In the framework of the paper under discussion, the provision of enough money will necessitate printing more money which will have an inflationary effect. Elsewhere in the paper the author has very effectively made a case against inflation in an Islamic economy.

Another point on which I would beg to differ with the learned author is his assertion that the proposed model would not seriously affect the profits of banks.T I feel that it would. This is nothing to be regretted, however. Rather I consider it to be another attractive feature of the model. In view of the extraordinarily high profits of the banking industry it is very much desirable to siphon off excess profits of the bank and distribute them to the poorer sections of the society. The scheme is thus in line with the equity objective of the Islamic economy.

To sum the discussion on public share of demand deposits, I feel that the proposal is very useful. It provides the monetary authorities with a much needed tool and the government with much needed funds. The rationale for the scheme is well justified. However, the implications of the proposed scheme for money multiplier call for a cautious approach in determining both the level and the counter-cyclical variation of the public share.

In the end I would like to suggest a few extensions of the present analysis which should be considered by the author and other researchers in the field.

Firstly, it should be investigated how the suggested policy proposals will affect the “real” sector of the economy. In a capitalist economy the monetary policy affects the real sector only through the rate of interest. In an Islamic economy the rate of interest will be replaced by the rate of profit. The rate of profit, however, depends on the business conditions. Thus the saving, investment decisions in an Islamic economy would not depend on the rate of interest but only on the expectations about business prospects. How, then the monetary policy will have any bearing on the real sector? (Incidently the achievement of a desirable rate of growth would depend on this.)

Secondly, the nature of the mudarabah advances of the central bank and their role in the management of the monetary policy should be explored in greater detail. Suppose there is an excess demand for liquidity for whatever reasons, e.g. crisis of confidence, change in expectations etc. The discount window is not available to the banks. They approach the central bank for additional funds. On what terms will the central bank make funds available to them? Since the commercial banks would not be investing these funds, the question of profit- sharing does not arise. For another example suppose there is recessionary trend in the economy. The central bank wants to follow an expansionary policy. In the framework of the present paper, it offers more funds to the commercial banks. Would it solve the problem? Obviously not. The problem in a recession is not that commercial bank do not have funds to lend. The problem is that people are not willing to borrow due to slack business expectations. What role, then the mudarabah advances can play and how?
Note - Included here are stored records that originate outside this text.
(** Values that cross the tool's boundary. Objects are property lists (the
    first binding of a key counts); a function is named by an identifier
    and run by the world. The code never writes to an object it is given,
    so an object is identified with its value; two handles differ by their
    fields or by the identifiers of their functions. *)
Inductive value : Type :=
| VUndefined
| VNull
| VBool (b : bool)
| VNum (n : number)
| VStr (s : string)
| VArr (items : list value)
| VObj (props : list (string * value))
| VFun (f : nat).

Inductive jstype : Type :=
| TUndefined | TObject | TBoolean | TNumber | TString | TFunction.

(** [typeof v] *)
Definition typeof (v : value) : jstype :=
  match v with
  | VUndefined => TUndefined
  | VNull | VArr _ | VObj _ => TObject
  | VBool _ => TBoolean
  | VNum _ => TNumber
  | VStr _ => TString
  | VFun _ => TFunction
  end.

(** [Boolean(v)] *)
Definition truthy (v : value) : bool :=
  match v with
  | VUndefined | VNull => false
  | VBool b => b
  | VNum NaN => false
  | VNum (Infinity _) => true
  | VNum (Finite q) => negb (Qeq_bool q 0)
  | VStr s => nonEmpty s
  | VArr _ | VObj _ | VFun _ => true
  end.

Fixpoint assoc {A : Type} (k : string) (l : list (string * A)) : option A :=
  match l with
  | [] => None
  | (k', a) :: r => if String.eqb k k' then Some a else assoc k r
  end.

(** [key in obj] for the keys the code uses (none is a member of
    [Object.prototype]). *)
Definition has_key (v : value) (k : string) : bool :=
  match v with
  | VObj ps => match assoc k ps with Some _ => true | None => false end
  | _ => false
  end.

(** [obj[key]], same proviso. *)
Definition get_prop (v : value) (k : string) : value :=
  match v with
  | VObj ps => match assoc k ps with Some x => x | None => VUndefined end
  | _ => VUndefined
  end.

(** [v ?? d] *)
Definition nullish (v d : value) : value :=
  match v with
  | VUndefined | VNull => d
  | _ => v
  end.

(** ** Errors and outcomes *)

(** One issue of a [ZodError]: the issue code, and the message when the
    source supplies one (zod's default text otherwise). *)
Inductive issue : Type :=
| Issue (code : string) (message : option string).

Inductive error : Type :=
| ZodError (issues : list issue)
| JsError (message : string)
| TypeError (message : string)
| RegistryBrokerParseError (message : string) (rawValue : value)
| HostError (thrown : value).

Inductive outcome (A : Type) : Type :=
| Ok (a : A)
| Throw (e : error).

Arguments Ok {A} a.
Arguments Throw {A} e.

(** ** The provider's data model ([RegistryBrokerClientProvider.ts]) *)

(** [transactionSigner?: (message: Uint8Array) => Promise<Uint8Array>] *)
Definition TransactionSigner : Type := list Byte.byte -> outcome (list Byte.byte).

(** The [sign] callback of ledger options: the closure built by
    [deriveLedgerOptionsFromHederaClient] over the operator's signer and
    formatted public key, or a callback the configuration supplies. *)
Inductive SignCallback : Type :=
| SignWithOperator (transactionSigner : TransactionSigner) (publicKey : option string)
| SignConfigured (f : nat).

(** [LedgerCredentialAuthOptions] of the SDK: the fields this code reads or
    writes, and the others kept as they are. *)
Record LedgerCredentialAuthOptions : Type := {
  accountId : string;
  network : option string;
  hederaPrivateKey : option string;
  label : option string;
  sign : option SignCallback;
  otherAuthFields : list (string * value)
}.

(** [RegistryBrokerLedgerOptions extends LedgerCredentialAuthOptions] *)
Record RegistryBrokerLedgerOptions : Type := {
  authOptions : LedgerCredentialAuthOptions;
  autoAuthenticate : option bool
}.

(** [RegistryBrokerClientOptions] of the SDK, same treatment. *)
Record RegistryBrokerClientOptions : Type := {
  baseUrl : option string;
  apiKey : option string;
  ledgerApiKey : option string;
  otherClientFields : list (string * value)
}.

(** [RegistryBrokerPluginClientOptions extends RegistryBrokerClientOptions] *)
Record RegistryBrokerPluginClientOptions : Type := {
  clientOverrides : RegistryBrokerClientOptions;
  disableEnvApiKey : option bool;
  disableEnvLedgerApiKey : option bool
}.

Record RegistryBrokerPluginConfiguration : Type := {
  client : option RegistryBrokerPluginClientOptions;
  ledger : option RegistryBrokerLedgerOptions
}.

(** [{ toString?: () => string } | string]. The [toString] of an object
    returns a string or throws; [None] stands for an object without a
    callable [toString], or one whose [toString] returns no string. *)
Inductive StringLike : Type :=
| SLString (s : string)
| SLObject (toString : option (outcome string)).

Record HederaOperatorLike : Type := {
  op_accountId : option StringLike;
  op_publicKey : option StringLike;
  op_transactionSigner : option TransactionSigner
}.

(** A ledger-id method is absent, or returns a value, or throws
    ([ledgerToString]: [None] also when what it returns is no string). *)
Record HederaLedgerIdLike : Type := {
  isMainnet : option (outcome bool);
  isPreviewnet : option (outcome bool);
  isTestnet : option (outcome bool);
  ledgerToString : option (outcome string)
}.

(** [getOperator?: () => HederaOperatorLike | null]: absent, or a function
    that returns an operator or [null], or throws. *)
Record HederaOperatorClient : Type := {
  ledgerId : option HederaLedgerIdLike;
  getOperator : option (outcome (option HederaOperatorLike))
}.

Record RegistryBrokerClientResolutionContext : Type := {
  hederaClient : option HederaOperatorClient
}.

(** The logger's methods are called through [?.]: each may be missing. *)
Record RegistryBrokerPluginLogger : Type := {
  has_info : bool;
  has_warn : bool
}.

Inductive level : Type := LInfo | LWarn.

(** What the code does to the outside. *)
Inductive event : Type :=
| EvEnvRead (key : string)
| EvGetOperator
| EvLog (l : level) (message : string)
| EvCreateClient (options : RegistryBrokerClientOptions)
| EvAuthenticate (clientObj : value) (options : LedgerCredentialAuthOptions)
| EvCall (f : nat) (this : value) (args : list value)
| EvInitializeAgent (options : value)
| EvCreateHandleId (handleId : string).

(** Where [createHandleId] takes the id from: [crypto.randomUUID()] when it
    is a function, else the renderings of [Date.now()] and [Math.random()]. *)
Inductive HandleIdSource : Type :=
| CryptoUUID (uuid : string)
| TimeAndRandom (now36 random36 : string).

(** The outside: the process environment, [String.prototype.toLowerCase],
    the SDK and host functions (their results may depend on everything that
    happened so far), the id source. *)
Record World : Type := {
  process_env : string -> option string;
  toLowerCase : string -> string;
  sdk_authenticate :
    list event -> value -> LedgerCredentialAuthOptions -> outcome unit;
  host_call : list event -> nat -> value -> list value -> outcome value;
  sdk_initializeAgent : list event -> value -> outcome value;
  handleIdSource : list event -> HandleIdSource
}.

(** [new RegistryBrokerClientProvider(config, logger, createClient)] *)
Record RegistryBrokerClientProvider : Type := {
  config : option RegistryBrokerPluginConfiguration;
  logger : RegistryBrokerPluginLogger;
  createClient : RegistryBrokerClientOptions -> outcome value
}.

(** The mutable state: the provider's cached promise, the store's map, and
    the trace (oldest event first). *)
Record state : Type := {
  clientPromise : option (outcome value);
  handles : gmap string value;
  trace : list event
}.

(** ** The monad of effects *)

Definition M (A : Type) : Type := state -> outcome A * state.

Definition ret {A : Type} (a : A) : M A := fun s => (Ok a, s).

Definition throw {A : Type} (e : error) : M A := fun s => (Throw e, s).

Definition bind {A B : Type} (m : M A) (k : A -> M B) : M B :=
  fun s =>
    match m s with
    | (Ok a, s') => k a s'
    | (Throw e, s') => (Throw e, s')
    end.

(** [try { m } catch (error) { h error }] *)
Definition try_catch {A : Type} (m : M A) (h : error -> M A) : M A :=
  fun s =>
    match m s with
    | (Ok a, s') => (Ok a, s')
    | (Throw e, s') => h e s'
    end.

Definition emit (e : event) : M unit :=
  fun s =>
    (Ok tt, {| clientPromise := clientPromise s;
               handles := handles s;
               trace := trace s ++ [e] |}).

Definition get_trace : M (list event) := fun s => (Ok (trace s), s).

(** [await p] of a promise that settled to [o]; also a call of a host
    function that returned or threw [o] and has no event of its own. *)
Definition settle {A : Type} (o : outcome A) : M A := fun s => (o, s).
Thirdly, some analysis is required to determine the implications for monetary policy of the replacement of interest-bearing assets by non- interest-bearing assets. In an Islamic economy securities, treasury bills, bonds debentures will all have to go. The predominant asset will take the form of equities. Now equities have different characteristics than the securities. The change will, therefore, have important implications for the conduct and effectiveness of monetary policy as well as the working of the other monetary institutions.